A crise da imprensa se revela no caso BBC: distorções passam sem escândalo, o público se fragmenta, o senso comum se perde e as redes substituem a mídia por julgamentos apressados. (Foto: Andy Rain/EFE/EPA)

Ouça este conteúdo

A crise da imprensa talvez seja mais profunda do que parece. A parte mais visível é óbvia: veículos tradicionais de comunicação usam sua credibilidade para fazer propaganda enganosa — como no caso recente da BBC, que editou uma fala de Donald Trump para tentar incriminá-lo. Já a parte menos visível da crise parece ter a ver com a forma como se consome informação hoje em dia.

A segmentação exagerada do público pode estar acabando com o que se chamava de senso comum. O caso da BBC, cuja gravidade deveria ter jogado sumariamente toda a imprensa no divã — e, consequentemente, sacudido a opinião pública —, o vento levou.

A tentativa de uma das maiores emissoras do mundo de interferir na eleição presidencial dos EUA, por meio de uma fraude grosseira (forjando uma tentativa de golpe de Estado), nem ganhou status de escândalo. Aparentemente, a parte expressiva do público que ainda confia no jornalismo tradicional (apesar de expedientes como esse) serve de anestésico para os absurdos.

O controle de qualidade da imprensa sempre veio da ressonância dos erros. Os tradutores da realidade não podiam aparecer, de jeito algum, como traidores do fato. Manchetes que afastassem o público da verdade eram o pecado do jornalismo — e, se fosse por má-fé, eram o pecado capital. Por que absurdos como esse da BBC, com relação a Trump, estão saindo tão barato? Porque o absurdo só é lido como verdadeiramente absurdo pela parte do público que já não confia em veículos como a BBC.

Para a parte que ainda consome a imprensa tradicional sem pulgas atrás da orelha, notícias envolvendo personagens como Trump — ou qualquer um dos vilões de plantão — já entram no seu radar com o selo da execração permitida (ou até desejada).

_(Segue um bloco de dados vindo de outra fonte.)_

(* ===== verification/Lease.v ===== *)
(** * Lease: [omniagentos/lease/models.py], [config.py], [issue.py], [validate.py], [rlimits.py]

    An autonomy lease is the signed record of what one launched process may do.  This
    file has its data, the resolution of its settings, issuing, validation and the
    resource limits of the child.  Every read of the clock and of the generation counter
    first lets the other threads run: [lw_schedule] holds what they do.  HMAC-SHA256, the
    file system and the digits of a float are parameters.  A field that validation tests
    for its type is a [json] value. *)

From Stdlib Require Import Ascii QArith.
From stdpp Require Import pretty.
From S2P Require Import Prelude PyString PyPath PyJson JsonText Records.
Open Scope Z_scope.

(** What the package reads of the process and the machine. *)
Class LeaseHost := {
  lh_fin :: FloatText;
  lh_rnd : Q → float;
  lh_float_of_text : string → option float;
  (** [os.path.realpath]; it raises [ValueError] on an embedded null. *)
  lh_realpath : string → result () string;
  (** HMAC-SHA256 in hexadecimal: key, message. *)
  lh_hmac : string → string → string;
  lh_signing_key : string;
  lh_token_hex : nat → string;
  lh_getenv : string → option string;
  (** [configs/lease.yaml] of the checkout, and a file read and parsed as YAML. *)
  lh_repo_config : string;
  lh_load : string → result () json;
  lh_has_cpu : bool;
  lh_has_nproc : bool;
}.

(** ** Data *)

Definition LEASE_VERSION : Z := 1.

Record LeaseSubject := mkSubject { su_run_id : json; su_task_id : json; su_session_id : json }.
Record LeaseCeilings := mkCeilings { ce_cpu_s : json; ce_rss_mb : json; ce_max_procs : json; ce_wall_s : json }.
Record Lease := mkLease {
  l_lease_id : json;
  l_subject : LeaseSubject;
  l_issued_at : json;
  l_expires_at : json;
  l_generation : json;
  l_fs_read_roots : list json;
  l_fs_write_roots : list json;
  l_net_mode : json;
  l_net_allow_domains : list json;
  l_net_allow_ports : list json;
  l_capabilities : list json;
  l_credential_handles : list json;
  l_ceilings : LeaseCeilings;
  l_auto_run_effect_classes : list json;
  l_approval_required_classes : list json;
  l_version : json;
  l_signature : string;
}.
#[export] Instance Lease_rebuild : Rebuild Lease := λ l,
  mkLease l.(l_lease_id) l.(l_subject) l.(l_issued_at) l.(l_expires_at) l.(l_generation) l.(l_fs_read_roots)
    l.(l_fs_write_roots) l.(l_net_mode) l.(l_net_allow_domains) l.(l_net_allow_ports) l.(l_capabilities)
    l.(l_credential_handles) l.(l_ceilings) l.(l_auto_run_effect_classes) l.(l_approval_required_classes)
    l.(l_version) l.(l_signature).

(** The mode of the subsystem. *)
Inductive LeaseMode := LeaseOff | LeaseShadow | LeaseEnforce.
#[export] Instance LeaseMode_eq_dec : EqDecision LeaseMode.
Proof. solve_decision. Defined.

(** Why [validate_lease] refuses: the prefixes of its messages. *)
Inductive invalid_reason :=
  | BadVersion | BadId | BadSubject | BadTimestamps | BadRoots | BadNetPolicy | BadCeiling (name : string)
  | BadNetPorts | BadSignature | BadGeneration | NotYetValid | Expired.
Inductive lease_exn := LeaseInvalid (r : invalid_reason) | Raised (e : cast_error).

(** ** Effects *)

(** The clock, the generation counter of the process, what the other threads do before
    each of the next reads (the clock they leave and how often they bump), and the number
    of random tokens drawn. *)
Record LeaseWorld := mkLeaseWorld {
  lw_now : float;
  lw_generation : Z;
  lw_schedule : list (float * nat);
  lw_tokens : nat;
}.

Definition lease_m (A : Type) : Type := op LeaseWorld lease_exn A.
Definition lret {A} (a : A) : lease_m A := λ w, (Ok a, w).
Definition lraise {A} (e : lease_exn) : lease_m A := λ w, (Err e, w).
Definition llift {A} (m : result cast_error A) : lease_m A := λ w, (map_err Raised m, w).
Definition lbind {A B} (m : lease_m A) (f : A → lease_m B) : lease_m B := λ w,
  match m w with (Ok a, w') => f a w' | (Err e, w') => (Err e, w') end.
Declare Scope lease_scope.
Notation "'let>' x ':=' m 'in' k" := (lbind m (λ x, k))
  (at level 10, x binder, m at level 100, k at level 200) : lease_scope.
Open Scope lease_scope.

Definition elapse (w : LeaseWorld) : LeaseWorld :=
  match w.(lw_schedule) with
  | [] => w
  | (now, bumps) :: rest => mkLeaseWorld now (w.(lw_generation) + Z.of_nat bumps) rest w.(lw_tokens)
  end.
Definition time_time : lease_m float := λ w, let w := elapse w in (Ok w.(lw_now), w).
Definition current_generation : lease_m Z := λ w, let w := elapse w in (Ok w.(lw_generation), w).
Definition bump_generation : lease_m Z := λ w,
  let w := elapse w in
  let w := mkLeaseWorld w.(lw_now) (w.(lw_generation) + 1) w.(lw_schedule) w.(lw_tokens) in
  (Ok w.(lw_generation), w).

Section lease.
Context `{LeaseHost}.

Definition new_lease_id : lease_m string := λ w,
  (Ok ("lse_" +:+ lh_token_hex w.(lw_tokens)), mkLeaseWorld w.(lw_now) w.(lw_generation) w.(lw_schedule) (S w.(lw_tokens))).

(** ** The signed payload *)

Definition net_policy (l : Lease) : result cast_error json :=
  if json_eq l.(l_net_mode) (JStr "proxy") then
    ports ← traverse py_int l.(l_net_allow_ports);
    Ok (JDict [("proxy", JList l.(l_net_allow_domains)); ("ports", JList (map JInt ports))])
  else Ok l.(l_net_mode).

Definition lease_payload (l : Lease) : result cast_error dict :=
  policy ← net_policy l;
  Ok [("version", l.(l_version));
      ("lease_id", l.(l_lease_id));
      ("subject", JDict [("run_id", l.(l_subject).(su_run_id)); ("task_id", l.(l_subject).(su_task_id));
                         ("session_id", l.(l_subject).(su_session_id))]);
      ("issued_at", l.(l_issued_at));
      ("expires_at", l.(l_expires_at));
      ("generation", l.(l_generation));
      ("fs_read_roots", JList l.(l_fs_read_roots));
      ("fs_write_roots", JList l.(l_fs_write_roots));
      ("net_policy", policy);
      ("capabilities", JList l.(l_capabilities));
      ("credential_handles", JList l.(l_credential_handles));
      ("ceilings", JDict [("cpu_s", l.(l_ceilings).(ce_cpu_s)); ("rss_mb", l.(l_ceilings).(ce_rss_mb));
                          ("max_procs", l.(l_ceilings).(ce_max_procs)); ("wall_s", l.(l_ceilings).(ce_wall_s))]);
      ("auto_run_effect_classes", JList l.(l_auto_run_effect_classes));
      ("approval_required_classes", JList l.(l_approval_required_classes))].

Definition canonical_payload (l : Lease) : result cast_error string :=
  payload ← lease_payload l; Ok (dumps_compact (JDict payload)).
Definition lease_signature (l : Lease) : result cast_error string :=
  lh_hmac lh_signing_key <$> canonical_payload l.
Definition sign_lease (l : Lease) : result cast_error Lease :=
  signature ← lease_signature l; Ok (l <| l_signature := signature |>).

(** [hmac.compare_digest] on texts: [TypeError] unless both are ASCII. *)
Definition is_ascii (s : string) : bool := forallb_str (λ c, (code c <? 128)%nat) s.
Definition compare_digest (a b : string) : result cast_error bool :=
  if is_ascii a && is_ascii b then Ok (bool_decide (a = b)) else Err TypeError.
Definition signature_matches (l : Lease) : result cast_error bool :=
  if bool_decide (l.(l_signature) = "") then Ok false
  else signature ← lease_signature l; compare_digest l.(l_signature) signature.

Definition lease_record (l : Lease) : result cast_error dict :=
  payload ← lease_payload l; signed ← signature_matches l; Ok (dict_set "signed" (JBool signed) payload).

(** ** Settings *)

Definition lease_mode_value (m : LeaseMode) : string :=
  match m with LeaseOff => "off" | LeaseShadow => "shadow" | LeaseEnforce => "enforce" end.
Definition LEASE_MODES : list LeaseMode := [LeaseOff; LeaseShadow; LeaseEnforce].

Definition LEASE_ENV : string := "OMNIAGENTOS_AUTONOMY_LEASE".
Definition LEASE_TTL_ENV : string := "OMNIAGENTOS_LEASE_TTL_S".
Definition CONFIG_ENV : string := "OMNIAGENTOS_LEASE_CONFIG".
Definition DEFAULT_TTL_S : float := fl_int 3600.
Definition NET_POLICIES : list string := ["open"; "deny"; "proxy"].
Definition DEFAULT_NET_POLICY : string := "open".
Definition TRUTHY : list string := ["1"; "true"; "yes"; "on"].
Definition FALSY : list string := ["0"; "false"; "no"; "off"].

(** [str(Path(text))] for an override, the checkout's own path otherwise. *)
Definition pure_path (text : string) : string :=
  let parts := List.filter (λ p, negb (bool_decide (p = "" ∨ p = "."))) (split "/" text) in
  let root := if startswith "//" text && negb (startswith "///" text) then "//"
              else if startswith "/" text then "/" else "" in
  let path := root +:+ join "/" parts in
  if bool_decide (path = "") then "." else path.
Definition lease_config_path : string :=
  match lh_getenv CONFIG_ENV with
  | Some (String _ _ as override) => pure_path override
  | _ => lh_repo_config
  end.
Definition lease_config : dict :=
  match lh_load lease_config_path with Ok (JDict d) => d | _ => [] end.
Definition lease_section : dict :=
  match dict_get "autonomy_lease" lease_config with Some (JDict d) => d | _ => [] end.
Definition section_value (key : string) : json := default JNull (dict_get key lease_section).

Ou seja: a mídia tem cúmplices para o seu pecado. E, mesmo que surja o pecado capital, ele não repercutirá como tal

VEJA TAMBÉM:

O sumiço do escândalo da BBC parece vir de uma licença pública para a distorção. Simplesmente, a cadeia da indignação e do repúdio não se fecha.

Ao mesmo tempo, algo estranho passou a acontecer com a parte do público que perdeu a confiança na mídia tradicional. A excessiva fragmentação das redes sociais — e a multiplicidade de fontes substitutas do velho jornalismo — trouxe a necessidade de uma nova espécie de opinião pública: as ondas autorreferentes.

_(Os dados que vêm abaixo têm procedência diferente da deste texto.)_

Definition lease_call_step (w : LeaseWorld) (c : lease_call) : LeaseWorld :=
  match c with
  | CallBump => (bump_generation w).2
  | CallTime => (time_time w).2
  | CallGeneration => (current_generation w).2
  | CallIssue a => (issue_lease a w).2
  | CallValidate l now => (validate_lease l now w).2
  | CallRemaining l => (remaining_seconds l None w).2
  end.
Definition run_lease_calls (w : LeaseWorld) (l : list lease_call) : LeaseWorld := foldl lease_call_step w l.

Lemma advances_issue a : advances (issue_lease a).
Proof. unfold issue_lease. advance. Qed.
Lemma advances_validate l now : advances (validate_lease l now).
Proof. unfold validate_lease. advance. Qed.
Lemma advances_remaining l now : advances (remaining_seconds l now).
Proof. unfold remaining_seconds. advance. Qed.

Lemma run_lease_calls_forward w l : forward w (run_lease_calls w l).
Proof.
  revert w. induction l as [|c l IH]; intros w; [done|]. etrans; [|apply (IH (lease_call_step w c))].
  destruct c; cbn [lease_call_step]; [apply advances_bump|apply advances_time|apply advances_generation
    |apply advances_issue|apply advances_validate|apply advances_remaining].
Qed.

(** ** What validation accepts *)

Lemma require_true r m : require r m = Ok () ↔ m = Ok true.
Proof. by destruct m as [[]|]. Qed.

Com a ausência da grande imprensa como referência do que seja verdadeiro no noticiário, o público passou a buscar o crivo em si próprio. Por um lado, esse fenômeno tem trazido um avanço democrático — com as viralizações e os resultados de trending topics se contrapondo e, eventualmente, corrigindo o rumo do noticiário.

Por outro lado, esse poder difuso de mobilização ampla e instantânea levou à disseminação de alguns venenos modernos. A tentação do julgamento apressado é um deles.

A coletividade, desprotegida pela ausência de uma grande imprensa confiável, desenvolveu mecanismos de autodefesa arriscados. A imediata adesão em bloco a uma tendência dominante de crítica pode ser anticorpo, mas também pode ser infecção — especialmente se ao julgamento apressado sobrevier a condenação sumária.

Claro que situações assim acabam ficando na faixa estreita entre a redenção e o linchamento. E o que se tornou uma arma democrática de autoproteção do consumidor moderno — pela denúncia, repúdio e boicote legítimo — vai ficando na fronteira dos movimentos obscuros da chamada “cultura do cancelamento”. No universo da mídia, o perigo de fuzilar primeiro e pensar depois é matar justamente quem poderia salvá-lo.